This seemingly innocent program uses a lot of resources to compute its
result. It takes a parameter *k* that is used to scale up the
difficulty of the problem. It’s an interesting program to use for
testing language implementations, since it’s easy to verify the result
and also to compare the performance with other language
implementations. People have translated the program into many
languages over at Rosetta code.

But what if you have a groundbreaking compiler that manages to compute
the solution to a larger *k*-value than you can find in the tables?
You would want to know if you got the right answer. The “last word”
from Knuth in ALGOL bulletin #19, page 8, gives us a way to
easily compute the answer much faster than running the actual program:

Since then my right hand has observed that the value of A(k, x1, x2, x3, x4, x5) is equal to c1 × x1 + c2 × x2 + c3 × x3 + c4 × x4 + c5 × x5 where the coefficients are given in the following table:

k c1(k) c2(k) c3(k) c4(k) c5(k) ≤0 0 0 0 1 1 1 0 0 1 1 0 2 0 1 1 0 0 3 1 1 0 0 0 4 2 1 0 0 0 5 3 2 1 0 0 6 5 3 3 2 0 7 8 6 9 6 0 8 14 15 22 13 0 9 29 37 48 26 0 10 66 85 102 54 0 When k ≥ 5, these values may be obtained by the relations

c1(k + 1) = c1(k) + c2(k)

c2(k + 1) = c2(k) + c3(k)

c3(k + 1) = c3(k) + c4(k + 1)

c4(k + 1) = c1(k) + c4(k) - 1

c5(k) = 0

By using Knuth’s table and relations it’s possible to compute the man or boy function quite quickly. I wrote a program that does this. A walk-through follows.
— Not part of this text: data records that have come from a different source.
(** A run of the connections is a run of the log they share. *)
Lemma sessions_wal_reach {K} `{!KVStore K} {LG} (writer : list Row.t -> Go LG (option error)) env master
    (s0 s : Sessions.t K LG) ls :
  Sessions.reach writer env master s0 ls s ->
  exists ls', WAL.reach writer env (Sessions.wal s0) ls' (Sessions.wal s) /\ WalFacts.sent ls' = WalFacts.sent ls.
Proof.
  induction 1 as [|ls s l s' _ (ls' & Hr & Hs) Hstep]; [by exists []; split; [constructor|]|].
  destruct Hstep; try (exists ls'; rewrite WalFacts.sent_snoc, app_nil_r; by split).
  exists (ls' ++ [l]). rewrite !WalFacts.sent_snoc, Hs. split; [|done]. by eapply WAL.reach_step.
Qed.

(** ** Properties *)

Section properties.
Import Sessions SessionFacts.
Context {K : Type} `{!KVStore K} `{!KVLaws K} {LG : Type}.
Context (writer : list Row.t -> Go LG (option error)) (env : Env).

(** C8: log and storage agree on a key with one writer.  Any number of
    connections execute their commands on a master, in any interleaving with
    each other, with the worker of the log and with deadlines that pass.  If
    only one of them writes the key [k], no write of [k] has been answered with
    an error and none is in progress, then the log on disk, with the rows that
    are still on their way to it, restores exactly the value of [k] that the
    storage holds.  The conditions are those of a log without failed flushes:
    the calls are parsed queries whose rows fit the record format, the log
    stays below 2^63 bytes, the clock has a name for every new file and no
    system call fails. *)
Theorem single_writer_log_agrees `{!LogTarget LG writer} (programs : list (list call)) (i : nat) (k : gostring)
    (x : K) (w0 : WAL.t LG) (D0 : list Row.t) (n0 : nat) (ls : list WAL.label) (s : t K LG) (se : session)
    (Hcalls : WAL.clients w0 = calls_of programs) (Hbuf : WAL.queryBuf w0 = [])
    (Hch : Chan.buf (WAL.queryCh w0) = []) (Hwk : WAL.wk w0 = WAL.Loop)
    (Hdisk : tg_holds (WAL.disk w0) D0 n0) (Hx : kv_wf x) (Hm : kv_abs x = replay D0 ∅)
    (Hids : NoDup (id <$> concat programs)) (Hwf : Forall (fun c => query_wf (query c)) (concat programs))
    (Hown : forall j p c, programs !! j = Some p -> c ∈ p -> writes_to k (query c) = true -> j = i)
    (Hrun : reach writer env true (start x w0 programs) ls s)
    (Hrows : Forall Row.wf (D0 ++ WalFacts.sent ls))
    (Hsize : (ManagerFacts.volume (D0 ++ WalFacts.sent ls) < 2 ^ 63)%Z)
    (Hroom : (length (WalFacts.sent ls) <= n0)%nat)
    (Hi : sessions s !! i = Some se) (Hidle : current se = None) (Hok : no_failed_write k se) :
  exists D n, tg_holds (WAL.disk (wal s)) D n /\
    replay (D ++ WAL.queryBuf (wal s) ++ Chan.buf (WAL.queryCh (wal s))) ∅ !! k = kv_abs (st s) !! k.
Proof.
  destruct (sessions_wal_reach _ _ _ _ _ _ Hrun) as (ls' & Hwal & Hs). rewrite <-Hs in Hrows, Hsize, Hroom.
  destruct (WalFacts.log_inv_reach writer env D0 n0 _ ls' _ Hbuf Hch Hwk Hdisk Hwal Hrows Hsize Hroom)
    as [(D & n & Hh & _ & Hf) _ _].
  exists (D0 ++ D), n. split; [done|]. rewrite <-(assoc_L (++)), Hf, Hs, replay_app, <-Hm, replay_run, run_queries_key.
  pose proof (sessions_inv_reach writer env programs i k (kv_abs x) Hids Hwf Hown _ _ _
    (inv_start programs i k (kv_abs x) Hids x w0 Hx eq_refl Hcalls) Hrun) as Hinv.
  destruct (iv_key _ _ _ _ _ _ Hinv se Hi Hok) as [-> ->].
  unfold in_flight. by rewrite Hidle, app_nil_r.
Qed.

End properties.

(** ** Runs *)

Module SessionRuns.
Import Sessions Runs.

Definition set_call (n : nat) (v : gostring) : call :=
  mkCall n Context.Background (NewQuery SetMethodID [str "k"; v]).

Definition c1 : call := set_call 1 (str "1").
Definition c2 : call := set_call 2 (str "2").

Definition row_1 : Row.t := Row.NewRow 1 SetMethodID [str "k"; str "1"].
Definition row_2 : Row.t := Row.NewRow 2 SetMethodID [str "k"; str "2"].

Lemma set_call_wf n v : query_wf (query (set_call n v)).
Proof. exists 2. split; [reflexivity|]. simpl. lia. Qed.

(** One step of a run, and the state after it. *)
Ltac go R tac :=
  eapply reach_step in R; [|tac]; cbv beta delta [set_session goes_to finish] in R;
  cbn [st wal sessions todo current answered app start fmap list_fmap
       insert list_insert WAL.lsnGen WAL.queryCh WAL.queryBuf WAL.futureResp WAL.answers WAL.clients WAL.wk
       WAL.flushBatchSize WAL.disk WAL.set_client WAL.set_wk WAL.take_row new_wal] in R.

Ltac begin_ R j := go R ltac:(eapply (step_begin _ _ _ j); reflexivity).
(** The call [n] of connection [j] moves in the log. *)
Ltac client R j n tac :=
  go R ltac:(eapply step_wal; [tac|];
    let c := fresh in intros c; destruct (decide (n = c)) as [<-|];
    [intros _; exists j; do 2 eexists; repeat split; reflexivity
    |cbn; rewrite lookup_insert_ne by done; by intros []]).
Ltac s_number R j n := client R j n ltac:(eapply (WAL.step_number _ _ n); reflexivity).
Ltac s_send R j n := client R j n ltac:(eapply (WAL.step_send _ _ n); reflexivity).
Ltac s_register R j n := client R j n ltac:(eapply (WAL.step_register _ _ n); reflexivity).
Ltac worker R tac := go R ltac:(eapply step_wal; [tac|cbn; by intros ? []]).
Ltac s_recv R := worker R ltac:(eapply WAL.step_recv; reflexivity).
Ltac s_flush R :=
  worker R ltac:(eapply WAL.step_tick; [reflexivity|discriminate]);
  worker R ltac:(eapply WAL.step_write; reflexivity);
  worker R ltac:(eapply WAL.step_collect; reflexivity).
Ltac s_answer R := worker R ltac:(eapply WAL.step_answer; reflexivity).
Ltac s_answered R := worker R ltac:(eapply WAL.step_answered; reflexivity).
Ltac written R j := go R ltac:(eapply (step_written _ _ _ j); reflexivity).
(** The call [c] of connection [j] runs on a storage that is well-formed by [Hwf]. *)
Ltac exec_ R j c Hwf x' E Hwf' Ha :=
  lazymatch type of R with
  | reach _ _ _ _ _ (mk ?x ?w _) =>
      destruct (DatabaseFacts.exec_spec Context.Background (query c) (Database.mk x w true) (set_call_wf _ _) Hwf)
        as (x' & E & Hwf' & Ha); cbn [Database.st] in Ha;
      go R ltac:(eapply (step_exec _ _ _ j); [reflexivity|reflexivity|left; reflexivity|exact E]);
      cbn [DatabaseFacts.set_st Database.st] in R
  end.
Ltac logged R j := go R ltac:(eapply (step_logged _ _ _ j); reflexivity).

End SessionRuns.

Section runs.
Import Sessions SessionFacts SessionRuns Runs.

(** C37: log and storage may disagree.  Two connections set the same key at the
    same time; both writes are logged, answered and run, but they run in the
    other order: everything is at rest, the storage holds the first value and a
    restart restores the second. *)
Theorem concurrent_writes_diverge (nshards : Z) :
  let w := new_wal (calls_of [[c1]; [c2]]) in
  let x := Storage.New (MemEngine.NewEngine nshards) in
  exists ls s, reach list_writer quiet true (start x w [[c1]; [c2]]) ls s /\
    sessions s = [mkSession [] None [(c1, Ok (str "OK"))]; mkSession [] None [(c2, Ok (str "OK"))]] /\
    WAL.disk (wal s) = [row_1; row_2] /\ WAL.queryBuf (wal s) = [] /\ Chan.buf (WAL.queryCh (wal s)) = [] /\
    kv_abs (st s) !! str "k" = Some (str "1") /\
    replay (WAL.disk (wal s)) ∅ !! str "k" = Some (str "2").
Proof.
  cbv zeta. destruct (NewStorage_wf nshards) as [Hwf Ha].
  pose proof (reach_start list_writer quiet true
    (start (Storage.New (MemEngine.NewEngine nshards)) (new_wal (calls_of [[c1]; [c2]])) [[c1]; [c2]])) as R.
  begin_ R 0. begin_ R 1. s_number R 0 1. s_number R 1 2. s_send R 0 1. s_send R 1 2.
  s_register R 0 1. s_register R 1 2. s_recv R. s_recv R. s_flush R. s_answer R. s_answer R. s_answered R.
  written R 0. written R 1. logged R 0. logged R 1.
  exec_ R 1 c2 Hwf x2 E2 Hwf2 Ha2. exec_ R 0 c1 Hwf2 x1 E1 Hwf1 Ha1.
  eexists _, _. split; [exact R|]. do 4 (split; [reflexivity|]). cbn [st wal WAL.disk]. split.
  - rewrite Ha1. apply lookup_insert_eq.
  - reflexivity.
Qed.

(** A write that was refused may be restored: the deadline of [setInWal]
    passes before the worker flushes, the connection is told of an error and
    the storage does not have the value, but the row is on its way and a
    restart restores it. *)
Theorem late_write_restored (nshards : Z) :
  let w := new_wal (calls_of [[c1]]) in
  let x := Storage.New (MemEngine.NewEngine nshards) in
  exists ls s, reach list_writer quiet true (start x w [[c1]]) ls s /\
    sessions s = [mkSession [] None [(c1, Err DeadlineExceeded)]] /\
    kv_abs (st s) = ∅ /\ replay (WAL.disk (wal s)) ∅ !! str "k" = Some (str "1").
Proof.
  cbv zeta. destruct (NewStorage_wf nshards) as [Hwf Ha].
  pose proof (reach_start list_writer quiet true
    (start (Storage.New (MemEngine.NewEngine nshards)) (new_wal (calls_of [[c1]])) [[c1]])) as R.
  begin_ R 0. s_number R 0 1. s_send R 0 1. s_register R 0 1. written R 0.
  go R ltac:(eapply (step_late _ _ _ 0 _ DeadlineExceeded); [reflexivity|reflexivity|by left]).
  s_recv R. s_flush R.
  eexists _, _. split; [exact R|]. split; [reflexivity|]. split; [exact Ha|reflexivity].
Qed.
The first part of the program is a gratuitous use of macros. The
`define-coefficients`

macro defines one of the coefficients mentioned
in Knuth’s last word letter (*c1* to *c5*). Each coefficient is
parameterized by the *k*-value, which means that we should define a
procedure that takes *k* as an argument and returns *cn(k)*. Knuth’s
table gives us the first values it should return (*consts*). For the
rest of the values we’ll use the corresponding relation. As a bonus
the macro also creates a hashtable where it stores previously computed
values, which is key to speeding up the algorithm.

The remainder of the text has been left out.